EXERCISE OBJECTIVE -
Read through the lines below and copy the ones holding the string "ConditionTrue".

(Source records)
=== Section Start ===

(** * Workload certificates and cluster trust bundles

    A shallow embedding of the certificate subsystem of the repository:
    the admission plugins, the registry strategies, the signing controller,
    the kubelet-side managers and the trust-bundle normalizer, followed by
    the properties established about them.

    Conventions.
    - A Go [string] is a Rocq [string] (a sequence of bytes); [[]byte] and
      [string] are identified.
    - [int64] fields (generations) are [Z]; no arithmetic is performed on
      them, only comparisons.
    - [time.Time] is a [Z]: nanoseconds elapsed since Go's zero [Time], so
      that the zero value of a struct field is [0]. [time.Duration] is a
      [Z] number of nanoseconds.
    - A function returning [(T, error)] returns [Result T]; wrapped errors
      keep the wrapping as a string prefix.
    - Logging calls are dropped. *)

From Stdlib Require Import ZArith String Ascii List Lia Bool.
From stdpp Require Import base tactics option list gmap sets strings sorting pretty.

Local Open Scope string_scope.
Local Open Scope Z_scope.

(** ** Errors *)

Inductive Result (A : Type) : Type :=
| Ok (a : A)
| Err (e : string).
Arguments Ok {A} a.
Arguments Err {A} e.

Definition bindR {A B} (r : Result A) (k : A -> Result B) : Result B :=
  match r with
  | Ok a => k a
  | Err e => Err e
  end.

(** [fmt.Errorf("<prefix>: %w", err)] *)
Definition wrap (prefix e : string) : string := prefix +:+ ": " +:+ e.

(** ** Time *)

Module time.
Definition Time := Z.
Definition Duration := Z.
Definition zero : Time := 0.
Definition Nanosecond : Duration := 1.
Definition Second : Duration := 1000000000 * Nanosecond.
Definition Minute : Duration := 60 * Second.
Definition Hour : Duration := 60 * Minute.
Definition Add (t : Time) (d : Duration) : Time := t + d.
(** [t.After(u)] *)
Definition After (t u : Time) : bool := u <? t.
End time.

(** ** Object model (k8s.io/api/certificates/v1alpha1/types.go) *)

Module metav1.
(** The fields of [metav1.ObjectMeta] the subsystem reads or writes. A nil
    annotation map reads like an empty one. *)
Record ObjectMeta := {
  Name : string;
  Namespace : string;
  Generation : Z;
  Annotations : gmap string string;
}.
End metav1.

Module certs.
Import metav1.

Definition DefaultWorkloadCertificateSignerName : string :=
  "kubernetes.io/default-workload-certificate".
(** [certsv1.KubeAPIServerClientSignerName] *)
Definition KubeAPIServerClientSignerName : string :=
  "kubernetes.io/kube-apiserver-client".

Record ClusterTrustBundleSpec := {
  ctbSignerName : string;
  TrustBundle : string;
}.

Record ClusterTrustBundle := {
  ctbObjectMeta : ObjectMeta;
  ctbSpec : ClusterTrustBundleSpec;
}.

(** The internal API type (pkg/apis/certificates) names the field
    [PEMTrustAnchors]. *)
Definition PEMTrustAnchors (spec : ClusterTrustBundleSpec) : string := TrustBundle spec.

Record WorkloadCertificateSpec := {
  SignerName : string;
  ServiceAccount : string;
  Pod : string;
  PodUID : string;
  Node : string;
  Requester : string;
  PublicKey : string;
}.

(** [WorkloadCertificateConditionType] and [corev1.ConditionStatus] are
    string types. *)
Definition WorkloadCertificateFailed : string := "Failed".
Definition WorkloadCertificatePending : string := "Pending".
Definition ConditionTrue : string := "True".
Definition ConditionFalse : string := "False".
Definition ConditionUnknown : string := "Unknown".

Record WorkloadCertificateCondition := {
  Type_ : string;
  Status_ : string;
  Reason : string;
  Message : string;
  ObservedGeneration : Z;
  LastUpdateTime : time.Time;
  LastTransitionTime : time.Time;
}.

Record WorkloadCertificateStatus := {
  Conditions : list WorkloadCertificateCondition;
  Certificate : string;
  CertificateObservedGeneration : Z;
  NotBefore : time.Time;
  NotAfter : time.Time;
  BeginRefreshAt : time.Time;
}.

Record WorkloadCertificate := {
  ObjectMeta_ : ObjectMeta;
  Spec : WorkloadCertificateSpec;
  Status : WorkloadCertificateStatus;
}.

Definition withStatus (wc : WorkloadCertificate) (st : WorkloadCertificateStatus) :=
  {| ObjectMeta_ := ObjectMeta_ wc; Spec := Spec wc; Status := st |}.

Definition withSpec (wc : WorkloadCertificate) (sp : WorkloadCertificateSpec) :=
  {| ObjectMeta_ := ObjectMeta_ wc; Spec := sp; Status := Status wc |}.

(** The answer of [wcLister.WorkloadCertificates(namespace).Get(name)]. *)
Inductive GetResult :=
| Found (wc : WorkloadCertificate)
| NotFound
| GetError (e : string).

Definition withConditions (st : WorkloadCertificateStatus)
    (cs : list WorkloadCertificateCondition) :=
  {| Conditions := cs;
     Certificate := Certificate st;
     CertificateObservedGeneration := CertificateObservedGeneration st;
     NotBefore := NotBefore st;
     NotAfter := NotAfter st;
     BeginRefreshAt := BeginRefreshAt st |}.
End certs.

(** ** The signing controller (package workloadcertificatesigner) *)

Module x509.
(** [x509.KeyUsage] is a bit mask, [1 << iota]. *)
Definition KeyUsageDigitalSignature : Z := Z.shiftl 1 0.
Definition KeyUsageContentCommitment : Z := Z.shiftl 1 1.
Definition KeyUsageKeyEncipherment : Z := Z.shiftl 1 2.
Definition KeyUsageDataEncipherment : Z := Z.shiftl 1 3.
Definition KeyUsageKeyAgreement : Z := Z.shiftl 1 4.

Inductive ExtKeyUsage :=
| ExtKeyUsageAny
| ExtKeyUsageServerAuth
| ExtKeyUsageClientAuth
| ExtKeyUsageCodeSigning.

(** The fields of [x509.Certificate] a template sets; [pkix.Name] is
    reduced to its common name. Fields a composite literal leaves out
    hold their zero value. *)
Record Certificate := {
  SerialNumber : Z;
  SubjectCommonName : string;
  KeyUsage : Z;
  ExtKeyUsage_ : list ExtKeyUsage;
  BasicConstraintsValid : bool;
  NotBefore : time.Time;
  NotAfter : time.Time;
}.
End x509.

Module workloadcertificatesigner.
Import metav1 certs.

Definition serialNumberLimit : Z := Z.shiftl 1 128.

(** What the controller consumes from its collaborators: the informer
    cache, the dynamic CA material, the PEM and X.509 routines of the
    standard library and of client-go, the random source, the clock and
    the API client. *)
Record Env := {
  caCertificate : Type;
  privateKey : Type;
  publicKey : Type;
  SplitMetaNamespaceKey : string -> Result (string * string);
  wcLister : string -> string -> GetResult;
  kubeAPIServerClientKeyPair : string * string;
  defaultWorkloadCertificateKeyPair : string * string;
  ParseCertsPEM : string -> Result (list caCertificate);
  ParsePrivateKeyPEM : string -> Result privateKey;
  (** Go returns the slice and the error side by side. *)
  ParsePublicKeysPEM : string -> list publicKey * option string;
  (** [rand.Int(rand.Reader, serialNumberLimit)] *)
  randInt : Z -> Result Z;
  CreateCertificate :
    x509.Certificate -> caCertificate -> publicKey -> privateKey -> Result string;
  (** [pem.EncodeToMemory(&pem.Block{Type: "CERTIFICATE", Bytes: der})] *)
  encodeCertificatePEM : string -> string;
  Now : time.Time;
  (** [UpdateStatus] of the API client: [None] when the write succeeded. *)
  UpdateStatus : WorkloadCertificate -> option string;
}.

(** The effect of one call: the objects handed to [UpdateStatus], in
    order, and the returned error ([None] for nil). *)
Record Outcome := {
  submitted : list WorkloadCertificate;
  ret : option string;
}.

Definition succeed : Outcome := {| submitted := []; ret := None |}.
Definition failWith (e : string) : Outcome := {| submitted := []; ret := Some e |}.
Definition wrapOutcome (prefix : string) (o : Outcome) : Outcome :=
  {| submitted := submitted o; ret := wrap prefix <$> ret o |}.

(** The loop shared by [setWCFailed] and [setWCIssued]:
    "Clear Failed and Pending conditions". *)
Fixpoint clearFailedAndPending (conds : list WorkloadCertificateCondition)
    : list WorkloadCertificateCondition :=
  match conds with
  | [] => []
  | cond :: rest =>
      if String.eqb (Type_ cond) WorkloadCertificateFailed then clearFailedAndPending rest
      else if String.eqb (Type_ cond) WorkloadCertificatePending then clearFailedAndPending rest
      else cond :: clearFailedAndPending rest
  end.

(** The object [setWCFailed] builds before it calls the API; [message]
    is [fmt.Sprintf(format, args...)]. *)
Definition markFailed (wc : WorkloadCertificate) (reason message : string)
    : WorkloadCertificate :=
  let newConditions := clearFailedAndPending (Conditions (Status wc)) in
  withStatus wc
    (withConditions (Status wc)
       (newConditions ++
        [ {| Type_ := WorkloadCertificateFailed;
             Status_ := ConditionTrue;
             ObservedGeneration := Generation (ObjectMeta_ wc);
             Reason := reason;
             Message := message;
             LastUpdateTime := time.zero;
             LastTransitionTime := time.zero |} ])).

Definition setWCFailed (env : Env) (wc : WorkloadCertificate)
    (reason message : string) : Outcome :=
  let wc' := markFailed wc reason message in
  {| submitted := [wc'];
     ret := wrap "while updating status" <$> UpdateStatus env wc' |}.

(** The object [setWCIssued] builds before it calls the API. *)
Definition markIssued (wc : WorkloadCertificate) (issuedPEM : string)
    (notBefore notAfter beginRefreshAt : time.Time) : WorkloadCertificate :=
  let st :=
    {| Certificate := issuedPEM;
       CertificateObservedGeneration := Generation (ObjectMeta_ wc);
       NotBefore := notBefore;
       NotAfter := notAfter;
       BeginRefreshAt := beginRefreshAt;
       Conditions := Conditions (Status wc) |} in
  withStatus wc (withConditions st (clearFailedAndPending (Conditions st))).

Definition setWCIssued (env : Env) (wc : WorkloadCertificate) (issuedPEM : string)
    (notBefore notAfter beginRefreshAt : time.Time) : Outcome :=
  let wc' := markIssued wc issuedPEM notBefore notAfter beginRefreshAt in
  {| submitted := [wc'];
     ret := wrap "while updating status" <$> UpdateStatus env wc' |}.

Definition commonName (wc : WorkloadCertificate) : string :=
  "system:serviceaccount:" +:+ Namespace (ObjectMeta_ wc) +:+ ":" +:+
  ServiceAccount (Spec wc).

Definition templateKeyUsage : Z :=
  Z.lor (Z.lor x509.KeyUsageDataEncipherment x509.KeyUsageKeyAgreement)
        x509.KeyUsageKeyEncipherment.

(** The composite literal names neither [NotBefore] nor [NotAfter]: the
    two parameters are unused and the fields keep their zero value. *)
Definition apiserverClientCertificateTemplate (env : Env) (wc : WorkloadCertificate)
    (notBefore notAfter : time.Time) : Result x509.Certificate :=
  match randInt env serialNumberLimit with
  | Err e => Err (wrap "while generating serial number" e)
  | Ok serialNumber =>
      Ok {| x509.SerialNumber := serialNumber;
            x509.SubjectCommonName := commonName wc;
            x509.KeyUsage := templateKeyUsage;
            x509.ExtKeyUsage_ := [x509.ExtKeyUsageClientAuth; x509.ExtKeyUsageServerAuth];
            x509.BasicConstraintsValid := true;
            x509.NotBefore := time.zero;
            x509.NotAfter := time.zero |}
  end.

Definition defaultWorkloadCertificateTemplate (env : Env) (wc : WorkloadCertificate)
    (notBefore notAfter : time.Time) : Result x509.Certificate :=
  match randInt env serialNumberLimit with
  | Err e => Err (wrap "while generating serial number" e)
  | Ok serialNumber =>
      Ok {| x509.SerialNumber := serialNumber;
            x509.SubjectCommonName := commonName wc;
            x509.KeyUsage := templateKeyUsage;
            x509.ExtKeyUsage_ := [x509.ExtKeyUsageClientAuth; x509.ExtKeyUsageServerAuth];
            x509.BasicConstraintsValid := true;
            x509.NotBefore := notBefore;
            x509.NotAfter := notAfter |}
  end.

Definition badPublicKeyMessage (n : nat) : string :=
  "Public key contained " +:+ pretty n +:+ " keys, wanted 1".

=== Section End ===

RESULT -
Definition ConditionTrue : string := "True".
             Status_ := ConditionTrue;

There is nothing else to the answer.